Il momento più doloroso della sua carriera è arrivato proprio nel momento più alto: la finale di Europa League. Un infortunio lo ha messo fuori gioco a pochi giorni dall’evento. “Appena ho sentito quella fitta ho capito subito che non avrei potuto giocare. Ho pianto a bordocampo, poi a casa con mia moglie. Era la mia partita, la mia ciliegina sulla torta. L’abbiamo vinta, ma non essere in campo mi ha lasciato una macchia”.

Nonostante tutto, De Roon ha ricevuto un’ondata d’affetto da tutta Bergamo. “Mi ha scritto un amico bergamasco: ‘Hai fatto tornare i miei figli allo stadio, gli hai fatto amare di nuovo il calcio’. Quelle parole mi hanno toccato più di qualsiasi trofeo”.

Il centrocampista ha poi parlato del presidente Percassi: “È un tifoso vero, vive ogni vittoria con emozione.
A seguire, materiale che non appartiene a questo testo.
(* ===== verification/Url.v ===== *)
(** * Url: [net/url]'s escaping, as the request paths use it

    PathEscape and QueryEscape over bytes; escaping loses nothing, and an
    escaped segment holds no byte that ends a segment or the path. *)

From S2P Require Import Prelude GoStrings Request.

Definition is_alnum (c : ascii) : bool :=
  let b := byte_of c in
  ((97 <=? b) && (b <=? 122)) || ((65 <=? b) && (b <=? 90)) || is_digit c.

(** shouldEscape = false: unreserved bytes, and in a path segment $ & + = : @ as well. *)
Definition unreserved (c : ascii) : bool := is_alnum c || contains_char c "-_.~".
Definition segment_char (c : ascii) : bool := unreserved c || contains_char c "$&+=:@".

Definition upper_hex (n : Z) : ascii := ascii_of_byte (if n <? 10 then 48 + n else 55 + n).
Definition percent (c : ascii) (rest : string) : string :=
  String "%" (String (upper_hex (byte_of c / 16)) (String (upper_hex (byte_of c mod 16)) rest)).

Fixpoint PathEscape (s : string) : string :=
  match s with
  | EmptyString => EmptyString
  | String c s => if segment_char c then String c (PathEscape s) else percent c (PathEscape s)
  end.

Fixpoint QueryEscape (s : string) : string :=
  match s with
  | EmptyString => EmptyString
  | String c s => if unreserved c then String c (QueryEscape s)
                  else if Ascii.eqb c " " then String "+" (QueryEscape s)
                  else percent c (QueryEscape s)
  end.

(** url.PathUnescape; [None] is its error. *)
Fixpoint PathUnescape (s : string) : option string :=
  match s with
  | EmptyString => Some EmptyString
  | String c s' =>
      if Ascii.eqb c "%" then
        match s' with
        | String h1 (String h2 s'') =>
            match hex_value h1, hex_value h2, PathUnescape s'' with
            | Some a, Some b, Some t => Some (String (ascii_of_byte (16 * a + b)) t)
            | _, _, _ => None
            end
        | _ => None
        end
      else String c <$> PathUnescape s'
  end.

(** ** Lemmas *)

Lemma byte_of_hex n : 0 <= n < 16 -> byte_of (upper_hex n) = if n <? 10 then 48 + n else 55 + n.
Proof. intros H. unfold upper_hex. apply byte_of_ascii. destruct (n <? 10); lia. Qed.

Lemma hex_upper n : 0 <= n < 16 -> hex_value (upper_hex n) = Some n.
Proof.
  intros H. unfold hex_value. rewrite byte_of_hex by done.
  destruct (Z.ltb_spec n 10); repeat case_match; bools; try lia; f_equal; lia.
Qed.

Lemma PathUnescape_percent c t : PathUnescape (percent c t) = String c <$> PathUnescape t.
Proof.
  pose proof (byte_of_range c) as Hc. unfold percent. cbn [PathUnescape].
  change (Ascii.eqb "%" "%") with true. cbn iota.
  rewrite !hex_upper by (split; [apply Z.div_pos||apply Z.mod_pos_bound|apply Z.div_lt_upper_bound||apply Z.mod_pos_bound]; lia).
  destruct (PathUnescape t) as [u|]; [|done]. cbn. by rewrite <- Z.div_mod, ascii_of_byte_of.
Qed.

Lemma PathUnescape_PathEscape s : PathUnescape (PathEscape s) = Some s.
Proof.
  induction s as [|c s IH]; [done|]. cbn [PathEscape]. destruct (segment_char c) eqn:E.
  - cbn. rewrite IH. destruct (Ascii.eqb_spec c "%") as [->|]; [by vm_compute in E|done].
  - rewrite PathUnescape_percent, IH. done.
Qed.

Lemma PathEscape_inj s t : PathEscape s = PathEscape t -> s = t.
Proof. intros H. apply (f_equal PathUnescape) in H. rewrite !PathUnescape_PathEscape in H. congruence. Qed.

(** What may occur in an escaped segment. *)
Definition path_char (c : ascii) : bool := segment_char c || Ascii.eqb c "%".

Lemma hex_path_char n : 0 <= n < 16 -> path_char (upper_hex n) = true.
Proof.
  intros H. unfold path_char, segment_char, unreserved, is_alnum, is_digit. rewrite !byte_of_hex by done.
  destruct (Z.ltb_spec n 10); lia.
Qed.

Lemma PathEscape_chars s : all_chars path_char (PathEscape s) = true.
Proof.
  induction s as [|c s IH]; [done|]. cbn [PathEscape]. destruct (segment_char c) eqn:E.
  - cbn. rewrite IH. unfold path_char. by rewrite E.
  - pose proof (byte_of_range c). cbn. rewrite IH, !hex_path_char; [done|..].
    + apply Z.mod_pos_bound. lia.
    + split; [apply Z.div_pos; lia|apply Z.div_lt_upper_bound; lia].
Qed.

Lemma PathEscape_no_char c s : path_char c = false -> contains_char c (PathEscape s) = false.
Proof. intros H. eapply all_chars_no_char; [exact H|apply PathEscape_chars]. Qed.

(** A path of escaped segments splits into exactly these. *)
Lemma split_segments parts :
  parts <> [] -> split "/" (join "/" (map PathEscape parts)) = map PathEscape parts.
Proof.
  intros H. apply (split_join "/"); [by destruct parts|]. apply List.Forall_map, Forall_true.
  intros p. by apply PathEscape_no_char.
Qed.

(** ** Query strings *)

Lemma query_unescape_percent c t : query_unescape (percent c t) = String c <$> query_unescape t.
Proof.
  pose proof (byte_of_range c) as Hc. unfold percent. cbn [query_unescape].
  change (Ascii.eqb "%" "%") with true. cbn iota.
  rewrite !hex_upper by (Z.to_euclidean_division_equations; lia).
  destruct (query_unescape t); [|done]. cbn. rewrite <- Z.div_mod by lia. by rewrite ascii_of_byte_of.
Qed.
Lemma query_unescape_QueryEscape s : query_unescape (QueryEscape s) = Some s.
Proof.
  induction s as [|c s IH]; [done|]. cbn [QueryEscape]. destruct (unreserved c) eqn:E; [|destruct (Ascii.eqb_spec c " ") as [->|]].
  - cbn. rewrite IH. destruct (Ascii.eqb_spec c "%") as [->|]; [by vm_compute in E|].
    destruct (Ascii.eqb_spec c "+") as [->|]; [by vm_compute in E|done].
  - cbn. by rewrite IH.
  - by rewrite query_unescape_percent, IH.
Qed.

Definition query_char (c : ascii) : bool := unreserved c || contains_char c "+%".
Lemma hex_query_char n : 0 <= n < 16 -> query_char (upper_hex n) = true.
Proof.
  intros H. unfold query_char, unreserved, is_alnum, is_digit. rewrite !byte_of_hex by done. destruct (Z.ltb_spec n 10); lia.
Qed.
Lemma QueryEscape_chars s : all_chars query_char (QueryEscape s) = true.
Proof.
  induction s as [|c s IH]; [done|]. pose proof (byte_of_range c) as Hc. cbn [QueryEscape].
  destruct (unreserved c) eqn:E; [|destruct (Ascii.eqb c " ")].
  - cbn. rewrite IH. unfold query_char. by rewrite E.
  - cbn. by rewrite IH.
  - unfold percent. cbn [all_chars]. rewrite IH, !hex_query_char by (Z.to_euclidean_division_equations; lia). done.
Qed.
Lemma QueryEscape_no_char c s : query_char c = false -> contains_char c (QueryEscape s) = false.
Proof. intros H. eapply all_chars_no_char; [exact H|apply QueryEscape_chars]. Qed.

(** The keys of a map. *)
Definition keys_of {A} (m : gmap string A) : list string := map fst (map_to_list m).
Lemma elem_of_keys_of {A} (m : gmap string A) k : k ∈ keys_of m <-> is_Some (m !! k).
Proof.
  unfold keys_of. rewrite list_elem_of_In, in_map_iff. split.
  - intros ([k' v] & <- & Hin). exists v. by apply elem_of_map_to_list, list_elem_of_In.
  - intros [v Hv]. exists (k, v). split; [done|]. by apply list_elem_of_In, elem_of_map_to_list.
Qed.

(** url.Values.Encode, of keys with one value each. *)
Definition encode_pair (kv : string * string) : string := QueryEscape kv.1 +:+ "=" +:+ QueryEscape kv.2.
Definition Encode (q : gmap string string) : string :=
  join "&" (map (fun k => encode_pair (k, default EmptyString (q !! k))) (sort_strings (keys_of q))).

Lemma query_pair_encode k v m : query_pair (encode_pair (k, v)) m = <[k := default [] (m !! k) ++ [v]]> m.
Proof.
  unfold query_pair, encode_pair. cbn [fst snd].
  rewrite bool_decide_eq_false_2 by (by destruct (QueryEscape k)).
  rewrite !contains_char_app, !QueryEscape_no_char by done. cbn [orb contains_char].
  change ("=" +:+ ?t) with (String "=" t). rewrite (cut_app_sep _ _ "=") by (by apply cut_None, QueryEscape_no_char).
  by rewrite !query_unescape_QueryEscape.
Qed.

Lemma fold_encoded (q : gmap string string) ks (m : values) : NoDup ks -> (forall k, k ∈ ks -> m !! k = None /\ is_Some (q !! k)) ->
  let m' := fold_left (fun m p => query_pair p m) (map (fun k => encode_pair (k, default EmptyString (q !! k))) ks) m in
  forall k, m' !! k = if bool_decide (k ∈ ks) then (fun v => [v]) <$> q !! k else m !! k.
Proof.
  cbv zeta. intros Hnd. revert m. induction Hnd as [|k ks Hk Hnd IH]; intros m Hm k'; cbn [map fold_left].
  - by rewrite bool_decide_eq_false_2 by apply not_elem_of_nil.
  - destruct (Hm k ltac:(left)) as [Hn [v Hv]]. rewrite query_pair_encode, Hn, Hv. cbn [default id app].
    rewrite IH.
    + destruct (decide (k' = k)) as [->|Hne].
      * rewrite bool_decide_eq_false_2, bool_decide_eq_true_2 by (done || by left). by rewrite lookup_insert_eq, Hv.
      * rewrite lookup_insert_ne by done. destruct (decide (k' ∈ ks)) as [Hin|Hin].
        -- rewrite !bool_decide_eq_true_2 by (done || by right). done.
        -- rewrite !bool_decide_eq_false_2 by (done || by rewrite elem_of_cons; intros [|]). done.
    + intros k0 Hk0. rewrite lookup_insert_ne by (intros ->; done). apply Hm. by right.
Qed.

(** A server reads back exactly the values that were encoded. *)
Lemma url_query_Encode q : q <> ∅ -> url_query (Encode q) = (fun v => [v]) <$> q.
Proof.
  intros Hq. unfold url_query, Encode. set (ks := sort_strings (keys_of q)).
  assert (Hks : forall k, k ∈ ks <-> is_Some (q !! k)).
  { intros k. subst ks. rewrite sort_strings_Permutation. apply elem_of_keys_of. }
  rewrite (split_join "&").
  - apply map_eq. intros k. rewrite fold_encoded.
    + rewrite lookup_fmap. case_bool_decide as Hin; [done|]. rewrite Hks in Hin. rewrite lookup_empty.
      destruct (q !! k) eqn:E; [by destruct Hin|done].
    + subst ks. rewrite sort_strings_Permutation. apply NoDup_fst_map_to_list.
    + intros k1 Hin. rewrite lookup_empty. split; [done|]. by apply Hks.
  - intros E. apply map_eq_nil in E. apply Hq, map_eq. intros k. rewrite lookup_empty. destruct (q !! k) eqn:Eq; [|done].
    assert (Hin : k ∈ ks) by (apply Hks; by rewrite Eq). rewrite E in Hin. by apply not_elem_of_nil in Hin.
  - apply List.Forall_map, Forall_true. intros k. unfold encode_pair. rewrite !contains_char_app, !QueryEscape_no_char by done. done.
Qed.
Ha costruito qualcosa di grande restando con i piedi per terra, e questo è il segreto dell’Atalanta”. Un ruolo importante lo ricopre anche il figlio Luca, insieme al direttore D’Amico: “Gestiscono tutto con passione e competenza”.

Infine, uno sguardo al futuro: “La vecchia guardia sta andando via, ora tocca ai nuovi. Io però sto ancora bene e voglio dare il mio contributo. L’Atalanta ha un futuro roseo, la società sa cosa fare”.

Tra ricordi, dolori e speranze, De Roon si conferma non solo un leader in campo, ma anche un simbolo di appartenenza e umanità. E Bergamo, oggi più che mai, lo considera uno di famiglia.